When you drafted your business plan, you outlined your goals and the path you’d take to achieve them. Now that your company is up and running, your business plan might not be an accurate representation of your new goals, the state of the market and your enterprise’s worth.
Your business is a living, breathing entity that is constantly changing. Just as your company evolves, so should your plan.
Outline New Goals in Your Small Business Plan
Your overarching goal of being a profitable business will never change, but there are many new goals you’ll want to spell out in your business plan. Here are some examples:
- • Are you trying to reach a new demographic?
- • Do you want to become a regional, national or global brand?
- • Do you plan to outgrow your physical space, and if so, what is the timeline?
With every goal you reach, you should update your business plan to keep it current.
“A well-thought-out business plan helps you to step back and think objectively about the key elements of your business and informs your decision making as you move forward,” explains Allen Gutierrez, Associate Administrator of the Office of Entrepreneurial Development in the U.S. Small Business Administration.
Business Product Line or Services Expansion
You may have started off small, with one or two products or services, but now that roster has grown.
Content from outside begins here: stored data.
(* ===== verification/NameLevel.v ===== *)
(** The shortcuts of a page by name: the sets of distinct names, [match_names],
    [names_files_size], [names_in_order], [name_level_refs] and [top_k_refs] of
    [crates/goz-core/src/query/engine.rs].

    The names are matched in chunks on a thread pool.  Which thread runs a chunk,
    and when, is a parameter (class [Pool]); the chunks share nothing but the
    budget, whose class [Env] already stands for the other threads, so they are
    written one after another. *)

From stdpp Require Import gmap.
From stdpp Require Import base option list sets sorting.
From Stdlib Require Import NArith ZArith Lia.
From S2P Require Import Prelude Types Wtf8 Fold Text Dates Budget Wildcard Query NameStore NameOrder Prefilter Compiled Volume FolderPaths TopK Engine FolderRank.

(** ** The pool *)

(** [rayon]: how many threads run chunks, and which chunks each of [n] buffers is
    given, in what order, when there are [m] chunks. *)
Class Pool := {
  name_threads : N;
  slots : N -> N -> list (list N)
}.

(** The first [n] numbers. *)
Definition upto (n : N) : list N := N.of_nat <$> seq 0 (N.to_nat n).

Class PoolOk (P : Pool) := {
  pool_threads : 1 <= name_threads;
  pool_slots n m : len (slots n m) = n;
  pool_chunks n m : (0 < n \/ m = 0) -> concat (slots n m) ≡ₚ upto m
}.

Definition CHUNK_NAMES_MIN : N := N.shiftl 1 15.

Definition div_ceil (a b : N) : N := (a + b - 1) / b.

Section pool.
Context {P : Pool}.

(** How many 64-id words each chunk of a pass covers. *)
Definition chunk_words (names : N) : N := N.max (div_ceil (div_ceil names 64) (name_threads * 4)) (CHUNK_NAMES_MIN / 64).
Your business plan should reflect everything your business has to offer. If you are offering a new technology, skill, service or product to your customers, it’s time to update your plan, according to the staff of Entrepreneur Media, Inc.
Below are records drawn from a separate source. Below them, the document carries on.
(* ===== verification/NameRows.v ===== *)
(** Rows by name: [names_in_order] lists the matched names in order whichever way
    it goes, and [name_level_refs] walks them to exactly the page of all rows
    sorted by name. *)

From stdpp Require Import gmap.
From stdpp Require Import base option list sets sorting.
From Stdlib Require Import NArith ZArith Lia.
From S2P Require Import Prelude Types Wtf8 Fold Text Dates Budget Wildcard Query NameStore NameOrder Prefilter Compiled Volume FolderPaths TopK Engine FolderRank NameLevel.

(** ** The matched names in order *)

Lemma sorted_reverse {A} (R : relation A) l : StronglySorted R l -> StronglySorted (fun a b => R b a) (reverse l).
Proof.
  induction 1 as [|x l Hs IH Hx]; [constructor|]. rewrite reverse_cons. apply StronglySorted_app_2; [|done|by repeat constructor].
  intros a b Ha Hb%list_elem_of_singleton. rewrite elem_of_reverse in Ha. subst b. exact (proj1 (Forall_forall _ _) Hx a Ha).
Qed.

Lemma sorted_filter {A} (R : relation A) (Q : A -> Prop) `{!forall x, Decision (Q x)} l : StronglySorted R l -> StronglySorted R (base.filter Q l).
Proof.
  induction 1 as [|x l Hs IH Hx]; [constructor|]. rewrite filter_cons. case_decide; [|done]. apply StronglySorted_cons. split; [|done].
  apply Forall_forall. intros y [_ Hy]%list_elem_of_filter. by apply (proj1 (Forall_forall _ _) Hx).
Qed.

Lemma reverse_filter {A} (Q : A -> Prop) `{!forall x, Decision (Q x)} l : base.filter Q (reverse l) = reverse (base.filter Q l).
Proof.
  induction l as [|x l IH]; [done|]. rewrite reverse_cons, filter_app, IH, filter_cons, (filter_cons Q x l). case_decide; [by rewrite reverse_cons|by rewrite app_nil_r].
Qed.

Section ordered.
Context {Srt : SortUnstable} {Sok : SortUnstableOk Srt} {M : Memchr}.
Context (V : IndexView).

#[export] Instance by_name_weak : WeakCmp (by_name_key V).
Proof. split; intros *; unfold by_name_key; [apply key_cmp_antisym|]. apply (key_le_trans (name_key V a) (name_key V b) (name_key V c)). Qed.

Lemma by_name_eq a b : by_name_key V a b = Eq <-> a = b.
Proof. unfold by_name_key. rewrite key_cmp_eq. unfold name_key. split; [by intros [= _ ?]|by intros ->]. Qed.

(** [a] comes before [b] in a sort in direction [d]. *)
Definition name_before (d : SortDir) (a b : N) : Prop := match d with Asc => by_name_key V a b = Lt | Desc => by_name_key V b a = Lt end.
Here’s how Minster Bank helped this New Bremen entrepreneur expand her business >>
Investor Interest in Your Small Business
You need capital to grow, and investors will be much more willing to support you when you present them with a business plan.
“Having one in place will help investors feel confident that they will see a return on their investment,” says Gutierrez.
An updated plan is an invaluable tool when you’re applying for a loan, too.
“Investors and financiers are always looking at the risk of default, and word of mouth is no substitute for written facts and figures in a properly prepared business plan,” says The Balance writer Susan Ward.
Related: What is Minster Bank’s Small Business Loan Program? >>
When Your Business Reaches Financial Milestones
If your home-based business is now bursting at the seams and moving into a true office space or your staff of one has multiplied 100-fold, it’s time to update your plan, notes the staff at Entrepreneur. Even if it’s not growing employees but instead exceeding your original financial expectations, your business plan also needs an update, they add.
Every milestone, especially those related to profit or major growth, is worth recording in your business plan. Not only does it force you to take a moment to relish in your hard work and business’ success, but it also helps you envision a different future.
Update Your Plan With Your Fast-Paced Industry
A business plan update can be set to follow the fiscal or calendar year, or as a quarterly or even monthly to-do. The Entrepreneur Staff recommends updating your plan often if the industry you serve is constantly changing.
Keeping your business plan up to date is important to your current and future success. When it accurately represents your business, it serves as an important tool to you, your staff and potential investors.
Minster Bank: Your Small Business Partner
Whether you’re looking to start a new business or expand your growing business, Minster Bank offers a range of services tailored to your needs, such as:
- • Small business loans
- • Business checking
- • Business online banking
- • Payroll solutions
Learn more about our business service offerings and see what our small business partners have to say about their experience working with Minster Bank.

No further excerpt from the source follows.